[Extracted data entries]
────────────────────

(** A parameter appended: [pushes] leaves the length byte zero, which is written last. *)
Lemma param_finish b body b1 : io_wf b -> appends b ([2; 0] ++ body) b1 -> (length body < 256)%nat ->
  exists b', write_at (io_idx b + 2 - 1) 1 (u32 (io_idx b1 - (io_idx b + 2))) b1 = Some b' /\ appends b (param body) b'.
Proof.
  intros Hw A Hl. pose proof (appends_idx _ _ _ Hw A) as Hi. rewrite length_app in Hi. cbn [length] in Hi.
  rewrite u32_small by lia. replace (io_idx b1 - (io_idx b + 2)) with (Z.of_nat (length body)) by lia.
  destruct (write_at_appends b [2] [0] body b1 1 (Z.of_nat (length body)) Hw A) as (b' & E & A'); [done|lia|].
  exists b'. cbn [length] in E. replace (io_idx b + 2 - 1) with (io_idx b + Z.of_nat 1) by lia. split; [done|].
  replace (be_split (length [0]) _) with [Z.of_nat (length body)] in A'; [done|].
  change (length [0]) with (Z.to_nat 1). rewrite be_split1, u8_small by lia. done.
Qed.

(** [push_param]: the pushes of a parameter, up to its end. *)
Ltac push_param Hw :=
  pose proof (appends_nil _ Hw) as A0;
  push_step; intros ? A1; push_step; intros ? A2;
  match type of A2 with appends ?b _ ?b2 =>
    let H := fresh in assert (H : io_idx b2 = io_idx b + 2) by (rewrite (appends_idx _ _ _ Hw A2), !length_app, !be_split_length; cbn [length]; lia); rewrite H; clear H
  end;
  repeat (push_step; intros ? ?A).
Lemma records_rising_id seqs : Forall (fun q => 1 <= q < 2 ^ 64) seqs -> rising seqs -> records seqs = seqs.
Proof.
  induction seqs as [|q seqs IH] using rev_ind; [done|]. intros Hall Hr. apply Forall_app in Hall as [Hall Hq]. apply Forall_cons_1 in Hq as [Hq _].
  rewrite records_snoc, IH; [|done|]. 2:{ intros i j x y Hij Hi Hj. apply (Hr i j); [done|by apply lookup_app_l_Some..]. }
  apply record_in. destruct (last seqs) as [x|] eqn:E; [|cbn; lia]. rewrite last_lookup in E. pose proof (lookup_lt_Some _ _ _ E).
  apply (Hr (pred (length seqs)) (length seqs)); [lia|by apply lookup_app_l_Some|]. rewrite lookup_app_r by lia. by rewrite Nat.sub_diag.
Qed.

(** * Claims *)

(** C4. The counters of a stream are exact: after any sequence of received packets
    (of this and of other streams), the packets the stream has accepted, their
    sequence numbers being [seqs], are counted one by one in [rx_packets]; [rx_loss]
    has grown by the number of sequence numbers between the first and the highest
    one that did not come in order; [rx_wrong_order] by the number of packets that
    came late or twice.  If the packets came in order, the loss is the number of
    those that were not received.  Receiving never follows an invalid pointer and
    writes nothing but the receive section of the stream. *)
Theorem stream_loss_exact (c : ctx) (a : Z) (s : bbl_stream) (ps : list rx_packet) :
  ctx_ok c -> c_streams c !! a = Some s -> fresh_rx (st_rx s) -> Forall (fun p => exists bbl, packet_ok p bbl) ps ->
  exists seqs c' s', rx_run a ps c = Some (seqs, c') /\ c_streams c' !! a = Some s' /\
    st_main s' = st_main s /\ st_tx s' = st_tx s /\
    rx_packets (st_rx s') = u64 (rx_packets (st_rx s) + Z.of_nat (length seqs)) /\
    rx_loss (st_rx s') = u64 (rx_loss (st_rx s) + Z.of_nat (length (missing seqs))) /\
    rx_wrong_order (st_rx s') = u64 (rx_wrong_order (st_rx s) + Z.of_nat (length seqs - length (records seqs))) /\
    (rising seqs -> records seqs = seqs).
Proof.
  intros Hok Ha Hf Hps. destruct (rx_run_ok a ps c s [] (st_rx s) Hps Hok Ha (counted_nil _ Hf)) as (seqs & c' & s' & E & _ & Ha' & Hm & Ht & Hc).
  exists seqs, c', s'. destruct Hc as [Hp Hl Hw _ _ _ Hs]. split_and!; try done. by apply records_rising_id.
Qed.

(** A downstream IPv4 stream received on an access interface, and its packets. *)
Definition demo_stream_config : bbl_stream_config :=
  mk_stream_config 1 0 0 0 65056 65056 128 0 0 0 64 0 0 [] 0 [] [] 0 [] None None false false 0 0 0 false 0 0 0 0 0.
Definition demo_main : stream_main :=
  mk_stream_main 0 0 0 0 0 0 0 rate_zero rate_zero 1 BBL_TYPE_UNICAST BBL_SUB_TYPE_IPV4 BBL_DIRECTION_DOWN 0 true false false
    true false false false false 0 0 0 0 (QArith_base.Qmake 1 1) 0 0 None None None demo_stream_config None (Some 7) 1 None (Some 2) None None.
Definition rx_zero : stream_rx := mk_stream_rx 0 0 0 0 0 0 0 0 0 0 0 0 0 0 0 0 0 0 0 None None 0 0 None None None.
Definition demo_stream : bbl_stream := mk_stream demo_main (mk_stream_tx 0 1 0 0 (mk_ts 0 0)) rx_zero.
Definition demo_ses : bbl_session :=
  mk_session BBL_ESTABLISHED ACCESS_TYPE_PPPOE 42 0 [2;0;0;0;0;1] [2;0;0;0;0;2] 3 1001 7 0 false 4711 0x0100000a [] [] [] (Some 2) None None
    session_stats_zero.
Definition demo_ctx : ctx :=
  mk_ctx {[ 5 := demo_stream ]} [5] (Some [Some 5]) {[ 7 := demo_ses ]} ∅ ∅ [] ∅ [] ∅ ∅ ∅ ∅ ∅ false true false false 0 0.
(** The network interface of a session's stream. *)
Definition build_network (ses : bbl_session) (m : stream_main) (c : ctx) : option Z :=
  match sc_network_interface (config m) with
  | Some name => bbl_network_interface_get c (Some name)
  | None => ses_network_interface ses
  end.

(** The tags and addresses of an upstream frame. *)
Definition access_eth (ses : bbl_session) (m : stream_main) (type : Z) (next : hdr) : ethernet :=
  eth0 {{ eth_dst := Some (ses_server_mac ses) ; eth_src := Some (ses_client_mac ses) ; eth_qinq := ses_qinq ses ;
          eth_vlan_outer := ses_outer_vlan_id ses ; eth_vlan_outer_priority := sc_vlan_priority (config m) ;
          eth_vlan_inner := ses_inner_vlan_id ses ; eth_vlan_inner_priority := sc_vlan_inner_priority (config m) ;
          eth_vlan_three := ses_third_vlan ses ; eth_type := type ; eth_next := next }}.

(** Addresses of an upstream packet; [mock] when the session is tunnelled. *)
Definition access_ipv4_src (ses : bbl_session) (m : stream_main) : Z :=
  if negb (sc_ipv4_access_src_address (config m) =? 0) then sc_ipv4_access_src_address (config m) else ses_ip_address ses.
Definition access_ipv4_dst (mock : bool) (net : network_interface) (m : stream_main) : Z :=
  if negb (sc_ipv4_destination_address (config m) =? 0) then sc_ipv4_destination_address (config m)
  else if mock then MOCK_IP_LOCAL
  else if negb (sc_ipv4_network_address (config m) =? 0) then sc_ipv4_network_address (config m)
  else net_ip_address net.
Definition access_ipv6_src (ses : bbl_session) (m : stream_main) : list Z :=
  if ipv6_set (sc_ipv6_access_src_address (config m)) then sc_ipv6_access_src_address (config m)
  else if st_sub_type m =? BBL_SUB_TYPE_IPV6 then ses_ipv6_address ses else ses_delegated_ipv6_address ses.
Definition access_ipv6_dst (net : network_interface) (m : stream_main) : list Z :=
  if ipv6_set (sc_ipv6_destination_address (config m)) then sc_ipv6_destination_address (config m)
  else if ipv6_set (sc_ipv6_network_address (config m)) then sc_ipv6_network_address (config m)
  else net_ip6_address net.

Definition the_session (m : stream_main) (c : ctx) : option bbl_session := x ← session m; c_sessions c !! x.

Definition bbl_stream_build_access_pppoe_packet (m : stream_main) (c : ctx) : option (bool * stream_main) :=
  ses ← the_session m c;
  match build_network ses m c with
  | None => Some (false, m)
  | Some i =>
      net ← c_network c !! i;
      let pppoe protocol next := h_pppoe_session (mk_pppoe_session (ses_pppoe_session_id ses) protocol 0 false next) in
      let udp padding := stream_udp (sc_src_port (config m)) (sc_dst_port (config m)) (stream_bbl m (Some ses) BBL_DIRECTION_UP padding) in
      if st_sub_type m =? BBL_SUB_TYPE_IPV4 then
        let src := access_ipv4_src ses m in
        let dst := access_ipv4_dst (bool_decide (is_Some (ses_l2tp_session ses))) net m in
        let padding := padding_from m 76 in
        finish (access_eth ses m ETH_TYPE_PPPOE_SESSION (pppoe PROTOCOL_IPV4 (h_ipv4 (stream_ipv4 m src dst (udp padding)))))
          padding src dst None None m
      else if is_ipv6 (st_sub_type m) then
        let src := access_ipv6_src ses m in
        let dst := access_ipv6_dst net m in
        let padding := padding_from m 96 in
        finish (access_eth ses m ETH_TYPE_PPPOE_SESSION (pppoe PROTOCOL_IPV6 (h_ipv6 (stream_ipv6 m src dst (udp padding)))))
          padding 0 0 (Some src) (Some dst) m
      else Some (false, m)
  end.
(** Another BBL header of the same size in the same frame. *)
Lemma frame_payload t dst src s x u b b' : frame_ok t dst src s x u b -> bbl_ok b' -> length (bbl_bytes b') = length (bbl_bytes b) ->
  exists t' x' u' pre, frame_ok t' dst src s x' u' b' /\
    eth_bytes t dst src s x u b = pre ++ bbl_bytes b /\ eth_bytes t' dst src s x' u' b' = pre ++ bbl_bytes b'.
Proof.
  intros [Hd Hs Hv Ht Hm Hr Hn Hx Hsid] Hb' Hl.
  assert (Hl3 : exists x' u' pre, l3_ok x' u' b' /\ l3_type x' = l3_type x /\ l3_protocol x' = l3_protocol x /\ l3_size x' b' = l3_size x b /\
    l3_bytes x u b = pre ++ bbl_bytes b /\ l3_bytes x' u' b' = pre ++ bbl_bytes b').
  { destruct x as [i|i]; cbn [l3_ok] in Hx.
    - destruct Hx as [isrc idst tos ttl ident off n h u b p pn H1 H2 H3 H4 H5 H6 [us ud un b0 U1 U2 U3 _]].
      eexists (L4 (mk_ipv4 isrc idst tos ttl PROTOCOL_IPV4_UDP false ident off n h _ p pn)), (mk_udp us ud un (Some UDP_PROTOCOL_BBL) (h_bbl b')), _.
      split; [by constructor|]. split_and!; try done; [unfold l3_size; by rewrite Hl|..]; cbn [l3_bytes]; unfold ipv4_bytes, udp_bytes; rewrite ?Hl, !app_assoc; done.
    - destruct Hx as [isrc idst tos ttl n h u b p pn H1 H2 H3 H4 [us ud un b0 U1 U2 U3 _]].
      eexists (L6 (mk_ipv6 isrc idst tos ttl IPV6_NEXT_HEADER_UDP n h _ p pn)), (mk_udp us ud un (Some UDP_PROTOCOL_BBL) (h_bbl b')), _.
      split; [by constructor|]. split_and!; try done; [unfold l3_size; by rewrite Hl|..]; cbn [l3_bytes]; unfold ipv6_bytes, udp_bytes; rewrite ?Hl, !app_assoc; done. }
  destruct Hl3 as (x' & u' & pre & Hok & Hty & Hpr & Hsz & E & E').
  assert (Hpt : pay_type s x' = pay_type s x) by (destruct s; [done|exact Hty]).
  assert (Hvb : vlan_bytes (t {{ eth_next := pay_hdr s x' }}) = vlan_bytes t) by by destruct t.
  assert (Hpay : exists front, pay_bytes s x u b = front ++ bbl_bytes b /\ pay_bytes s x' u' b' = front ++ bbl_bytes b').
  { destruct s as [sid|]; cbn [pay_bytes]; [|by exists pre]. unfold pppoe_bytes. rewrite Hpr, Hsz, E, E', !app_assoc. eexists. split; reflexivity. }
  destruct Hpay as (front & F & F'). eexists (t {{ eth_next := pay_hdr s x' }}), x', u', _.
  split; [by split; destruct t; rewrite ?Hpt|]. unfold eth_bytes. rewrite Hvb, Hpt, F, F', !app_assoc. split; reflexivity.
Qed.

(** Stamping the frame in the buffer gives the frame of the stamped header. *)
Lemma frame_stamp t dst src s x u b q ts rest : frame_ok t dst src s x u b -> stamp_ok q ts ->
  exists t' x' u', frame_ok t' dst src s x' u' (restamp q ts b) /\
    length (eth_bytes t' dst src s x' u' (restamp q ts b)) = length (eth_bytes t dst src s x u b) /\
    poke (Z.of_nat (length (eth_bytes t dst src s x u b)) - 16) (stamp q ts) (eth_bytes t dst src s x u b ++ rest) =
      Some (eth_bytes t' dst src s x' u' (restamp q ts b) ++ rest).
Proof.
  intros Hf Hq. destruct (bbl_bytes_restamp q ts b) as (pre & old & E & E' & Hold).
  assert (Hs : length (stamp q ts) = 16%nat) by (unfold stamp; by rewrite !length_app, !le_split_length).
  destruct (frame_payload t dst src s x u b (restamp q ts b) Hf) as (t' & x' & u' & front & Hf' & F & F').
  { apply restamp_ok; [done|]. destruct Hf. by eapply l3_ok_bbl. }
  { rewrite E, E', !length_app. lia. }
  exists t', x', u'. split; [done|]. rewrite F, F', E, E', !length_app. split; [lia|].
  unfold poke. case_if; [rewrite !length_app in *; lia|]. f_equal.
  replace (Z.to_nat (Z.of_nat (length front + (length pre + length old)) - 16)) with (length (front ++ pre)) by (rewrite length_app; lia).
  rewrite <-!app_assoc, (app_assoc front), take_app_length. rewrite (app_assoc front pre (stamp q ts ++ rest)). do 2 f_equal.
  rewrite (app_assoc (front ++ pre)), drop_app_length'; [done|]. rewrite !length_app. lia.
Qed.

(** * Sending *)

(** A stream that sends: nothing holds its packets back or changes them but the
    stamp. *)
Record steady (m : stream_main) (c : ctx) : Prop := {
  sy_reset : st_reset m = false;
  sy_enabled : enabled m = true;
  sy_endpoint : c_endpoints c !! endpoint m = Some ENDPOINT_ACTIVE;
  sy_ldp : ldp_lookup m = false;
  sy_nat : nat m && (st_direction m =? BBL_DIRECTION_DOWN) = false;
  sy_delay : sc_start_delay (config m) = 0 /\ setup m = false;
  sy_udp : tcp m = false /\ c_stream_udp_checksum c = false;
  sy_session : forall x, session m = Some x -> exists ses, c_sessions c !! x = Some ses /\ ses_version ses = session_version m
}.

Definition buildable (m : stream_main) (c : ctx) (ses : option bbl_session) : Prop :=
  stream_wf m /\ ((exists s, ses = Some s /\ upstream m c s /\ ses_l2tp_session s = None) \/ downstream m c ses).

(** It has its packet, or can build it. *)
Definition ready (m : stream_main) (c : ctx) (ses : option bbl_session) : Prop :=
  steady m c /\ (has_frame m ses \/ tx_buf m = None /\ buildable m c ses).

Lemma steady_built m m' c c' : c_endpoints c' = c_endpoints c -> c_sessions c' = c_sessions c -> c_stream_udp_checksum c' = c_stream_udp_checksum c ->
  built_from m m' -> steady m c -> steady m' c'.
Proof.
  intros He Hs Hc (B1 & B2 & B3 & B4 & B5 & B6 & B7 & B8 & B9 & B10 & B11 & B12 & B13 & B14 & B15) [].
  split; rewrite ?B1, ?B5, ?B6, ?B7, ?B8, ?B9, ?B10, ?B12, ?B13, ?B14, ?B15, ?He, ?Hs, ?Hc; done.
Qed.

(** The packet to be sent carries the next sequence number and the time. *)
Lemma stamp_packet m t ses b ts : framed m ses b -> tcp m = false -> stamp_ok (flow_seq t) ts ->
  exists buf, update_packet ts false m t = Some buf /\ framed (m {{ tx_buf := Some buf }}) ses (restamp (flow_seq t) ts b).
Proof.
  intros (e & dst & src & s & x & u & rest & Hf & Hc & Hb & Hl & Hmax) Htcp Hq.
  destruct (frame_stamp e dst src s x u b (flow_seq t) ts rest Hf Hq) as (e' & x' & u' & Hf' & Hl' & Hp).
  eexists. split; [unfold update_packet; rewrite Hb; cbn [mbind option_bind]; rewrite Hl, Hp; cbn [mbind option_bind]; by rewrite Htcp|].
  exists e', dst, src, s, x', u', rest. split; [done|]. split; [eapply carries_ext; [..|by apply restamp_carries]; by destruct m|].
  split; [by destruct m|]. rewrite Hl'. by destruct m.
Qed.

Lemma with_stream_twice a f g c : with_stream a f (with_stream a g c) = with_stream a (fun s => f (g s)) c.
Proof. unfold with_stream. destruct c; cbn. f_equal. apply alter_alter_eq. Qed.

Lemma with_stream_at a f s c : c_streams c !! a = Some s -> with_stream a f c = with_stream a (fun _ => f s) c.
Proof. intros Ha. unfold with_stream. destruct c; cbn in *. f_equal. apply map_eq. intros b. destruct (decide (a = b)) as [<-|]; [by rewrite !lookup_alter_eq, Ha|by rewrite !lookup_alter_ne]. Qed.

Lemma with_stream_ext a f g s c : c_streams c !! a = Some s -> f s = g s -> with_stream a f c = with_stream a g c.
Proof. intros Ha E. rewrite (with_stream_at a f s), (with_stream_at a g s) by done. by rewrite E. Qed.

Lemma with_stream_lookup_same a f s c : c_streams c !! a = Some s -> c_streams (with_stream a f c) !! a = Some (f s).
Proof. intros Ha. rewrite with_stream_lookup, decide_True, Ha by done. done. Qed.

Lemma with_stream_id a f s c : c_streams c !! a = Some s -> f s = s -> with_stream a f c = c.
Proof. intros Ha Hf. unfold with_stream. destruct c; cbn in *. f_equal. apply alter_id. congruence. Qed.

(** A packet of the stream is sent: its header is the one of the stream, with the
    next sequence number and the time of transmission. *)
Lemma io_send_ok malloc a c s ses ts : (forall n, 0 <= n -> Z.of_nat (length (malloc n)) = n) ->
  c_streams c !! a = Some s -> ready (st_main s) c ses -> max_packets (st_tx s) = 0 -> stamp_ok (flow_seq (st_tx s)) ts ->
  exists m b ep, bbl_stream_io_send malloc a ts c = Some (PROTOCOL_SUCCESS, with_stream a (fun s => s {{ st_main := m ; st_tx := (st_tx s) {{ tx_first_epoch := ep }} }}) c) /\
    framed m ses (restamp (flow_seq (st_tx s)) ts b) /\ built_from (st_main s) m.
Proof.
  intros Hmal Ha [Hst Hfr] Hmax Hq. pose proof Hst as [R1 R2 R3 R4 R5 [R6 R6'] [R7 R8] R9].
  assert (Hneed : exists m b, need_packet malloc a c = Some (true, with_main a (fun _ => m) c) /\ framed m ses b /\ built_from (st_main s) m).
  { unfold need_packet. rewrite Ha. cbn [mbind option_bind]. destruct Hfr as [(b & Hb)|(Hno & Hwf & Hbd)].
    - exists (st_main s), b. pose proof Hb as (? & ? & ? & ? & ? & ? & ? & _ & _ & E & _). rewrite E. split; [|by split; [|repeat split]].
      do 2 f_equal. symmetry. apply (with_stream_id a _ s); [done|by destruct s].
    - rewrite Hno. destruct (build_packet_frame malloc _ c ses Hmal Hwf Hbd) as (m & -> & [b Hb] & Hfrom). by exists m, b. }
  destruct Hneed as (m & b & En & Hf & Hfrom). destruct (stamp_packet m (st_tx s) ses b ts Hf) as (buf & Eb & Hf'); [|done|].
  { destruct Hfrom as (_ & _ & _ & _ & _ & _ & -> & _). done. }
  assert (Hcs : session_changed a c = Some c).
  { unfold session_changed. rewrite Ha. cbn [mbind option_bind]. destruct (session (st_main s)) as [x|] eqn:Ex; [|done].
    destruct (R9 x eq_refl) as (v & -> & Ev). cbn [mbind option_bind]. by rewrite Ev, Z.eqb_refl. }
  exists (m {{ tx_buf := Some buf }}), b, (if flow_seq (st_tx s) =? 1 then tv_sec ts else tx_first_epoch (st_tx s)). split; [|by destruct m].
  unfold bbl_stream_io_send. rewrite Ha. cbn [mbind option_bind]. rewrite R1, R2. cbn [negb]. unfold bbl_stream_can_send.
  rewrite Ha. cbn [mbind option_bind]. rewrite R3. cbn [mbind option_bind]. rewrite decide_True, R4, R5 by done. cbn [mbind option_bind negb].
  rewrite Ha. cbn [mbind option_bind]. rewrite Hmax. cbn [Z.eqb negb andb]. unfold start_delay. rewrite R6, andb_false_r. unfold setup_interval. rewrite R6'.
  assert (Eid : with_tx a (fun _ => st_tx s) c = c) by (apply (with_stream_id a _ s); [done|by destruct s]).
  cbn iota. rewrite !Eid. cbn iota. rewrite Hcs. cbn [mbind option_bind]. rewrite En. cbn [mbind option_bind negb].
  assert (Es : c_streams (with_main a (fun _ => m) c) !! a = Some (s {{ st_main := m }})) by (unfold with_main; rewrite (with_stream_lookup_same a _ s) by done; by destruct s). rewrite Es. cbn [mbind option_bind].
  replace (c_stream_udp_checksum (with_main a (fun _ => m) c)) with false by (by destruct c).
  replace (st_main (s {{ st_main := m }})) with m by (by destruct s). replace (st_tx (s {{ st_main := m }})) with (st_tx s) by (by destruct s).
  rewrite Eb. cbn [mbind option_bind]. do 2 f_equal. unfold with_tx, with_main.
  destruct (flow_seq (st_tx s) =? 1); rewrite !with_stream_twice; (apply (with_stream_ext a _ _ s); [done|by destruct s as [m0 [] r]]).
Qed.

(** * Receiving *)

(** The header of a received packet belongs to the stream. *)
Definition of_stream (m : stream_main) (ses : option bbl_session) (b : bbl_bbl) : Prop :=
  bbl_type b = BBL_TYPE_UNICAST /\ bbl_sub_type b = st_sub_type m /\ bbl_direction b = st_direction m /\ bbl_flow_id b = flow_id m /\
  forall s, ses = Some s -> bbl_session_id b = ses_session_id s /\
    bbl_outer_vlan_id b = Some (ses_outer_vlan_id s) /\ bbl_inner_vlan_id b = Some (ses_inner_vlan_id s).

Lemma carries_received m ses b : carries m ses b -> of_stream m ses (bbl_received b).
Proof. intros [_ Ht Hs Hd Hf Hses]. unfold of_stream, bbl_received. rewrite Ht, Z.eqb_refl. destruct b; cbn in *. by split_and!. Qed.

(** The session a receiver looks at. *)
Definition stream_session (m : stream_main) (c : ctx) : option (option bbl_session) :=
  match session m with Some x => ses ← c_sessions c !! x; Some (Some ses) | None => Some None end.

(** The receiver of the interface takes the packets with this address. *)
Definition receiver_takes (ses : option bbl_session) (mac : option (list Z)) (dst : list Z) : Prop :=
  match mac with
  | Some mac => mac = dst
  | None => exists s, ses = Some s /\ ses_client_mac s = dst /\ ses_state s <> BBL_TERMINATED /\ ses_state s <> BBL_IDLE
  end.

Lemma rx_receiver_takes ses mac eth b m r dst : eth_dst eth = Some dst -> (6 <= length dst)%nat ->
  receiver_takes ses mac (take 6 dst) -> of_stream m ses b -> rx_receiver ses mac eth b m r = Some (true, r).
Proof.
  intros Hd Hl Hm (_ & _ & _ & _ & Hses). assert (El : (length dst <? 6)%nat = false) by (apply Nat.ltb_ge; lia).
  unfold rx_receiver, mac_is. rewrite Hd. cbn [mbind option_bind]. rewrite El. destruct mac as [mac|]; cbn [receiver_takes] in Hm.
  - subst. cbn [mbind option_bind]. by rewrite bool_decide_true.
  - destruct Hm as (s & -> & Hs & H1 & H2). rewrite decide_False by tauto. cbn [mbind option_bind]. rewrite bool_decide_true by done. cbn [negb].
    destruct (session_traffic m); [|done]. destruct (Hses s eq_refl) as (-> & -> & ->). cbn [mbind option_bind]. by rewrite !Z.eqb_refl.
Qed.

────────────────────

Work item: Reproduce the records above exactly, from the first line through the line containing "exists b', write_at", and output nothing else.

Task output:
(** A parameter appended: [pushes] leaves the length byte zero, which is written last. *)
Lemma param_finish b body b1 : io_wf b -> appends b ([2; 0] ++ body) b1 -> (length body < 256)%nat ->
  exists b', write_at (io_idx b + 2 - 1) 1 (u32 (io_idx b1 - (io_idx b + 2))) b1 = Some b' /\ appends b (param body) b'.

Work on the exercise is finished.